Below are lines of data, and only some are wanted. Please repeat exactly those from the line that has "destruct (update_round_info_run ds1" through the line that has "by rewrite Hgc1.".

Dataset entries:
+--

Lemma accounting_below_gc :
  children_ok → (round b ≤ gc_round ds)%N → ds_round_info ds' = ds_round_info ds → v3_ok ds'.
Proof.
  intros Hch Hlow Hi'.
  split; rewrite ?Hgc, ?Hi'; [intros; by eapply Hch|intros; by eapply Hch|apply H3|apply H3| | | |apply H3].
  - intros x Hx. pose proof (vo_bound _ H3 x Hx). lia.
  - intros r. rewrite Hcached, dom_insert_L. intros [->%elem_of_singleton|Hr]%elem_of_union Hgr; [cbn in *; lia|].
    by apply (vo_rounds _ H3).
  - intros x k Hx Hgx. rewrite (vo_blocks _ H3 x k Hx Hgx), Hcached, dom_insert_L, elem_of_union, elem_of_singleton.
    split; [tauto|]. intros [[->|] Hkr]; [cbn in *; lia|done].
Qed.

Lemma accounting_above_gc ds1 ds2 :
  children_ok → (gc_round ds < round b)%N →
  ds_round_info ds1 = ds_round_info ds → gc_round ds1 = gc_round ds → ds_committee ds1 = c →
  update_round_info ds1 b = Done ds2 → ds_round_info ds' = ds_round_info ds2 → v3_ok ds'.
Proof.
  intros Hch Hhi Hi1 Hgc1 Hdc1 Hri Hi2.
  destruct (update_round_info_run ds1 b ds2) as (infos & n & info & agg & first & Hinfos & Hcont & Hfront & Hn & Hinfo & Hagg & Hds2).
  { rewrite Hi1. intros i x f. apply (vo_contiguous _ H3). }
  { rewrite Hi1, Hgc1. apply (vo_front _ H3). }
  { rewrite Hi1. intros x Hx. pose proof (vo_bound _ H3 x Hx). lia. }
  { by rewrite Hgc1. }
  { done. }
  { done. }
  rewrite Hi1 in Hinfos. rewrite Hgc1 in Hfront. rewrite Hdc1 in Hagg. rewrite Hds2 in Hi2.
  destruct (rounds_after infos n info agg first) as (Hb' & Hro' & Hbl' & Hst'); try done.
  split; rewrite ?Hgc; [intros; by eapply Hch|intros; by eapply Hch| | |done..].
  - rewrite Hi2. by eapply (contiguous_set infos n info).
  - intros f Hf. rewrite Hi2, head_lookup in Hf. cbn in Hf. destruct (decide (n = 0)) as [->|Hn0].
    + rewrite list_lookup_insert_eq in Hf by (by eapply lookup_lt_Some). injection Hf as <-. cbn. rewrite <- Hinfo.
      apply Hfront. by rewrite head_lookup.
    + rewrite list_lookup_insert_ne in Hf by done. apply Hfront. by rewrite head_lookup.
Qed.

+--

#### Response for this exercise:
  destruct (update_round_info_run ds1 b ds2) as (infos & n & info & agg & first & Hinfos & Hcont & Hfront & Hn & Hinfo & Hagg & Hds2).
  { rewrite Hi1. intros i x f. apply (vo_contiguous _ H3). }
  { rewrite Hi1, Hgc1. apply (vo_front _ H3). }
  { rewrite Hi1. intros x Hx. pose proof (vo_bound _ H3 x Hx). lia. }
  { by rewrite Hgc1. }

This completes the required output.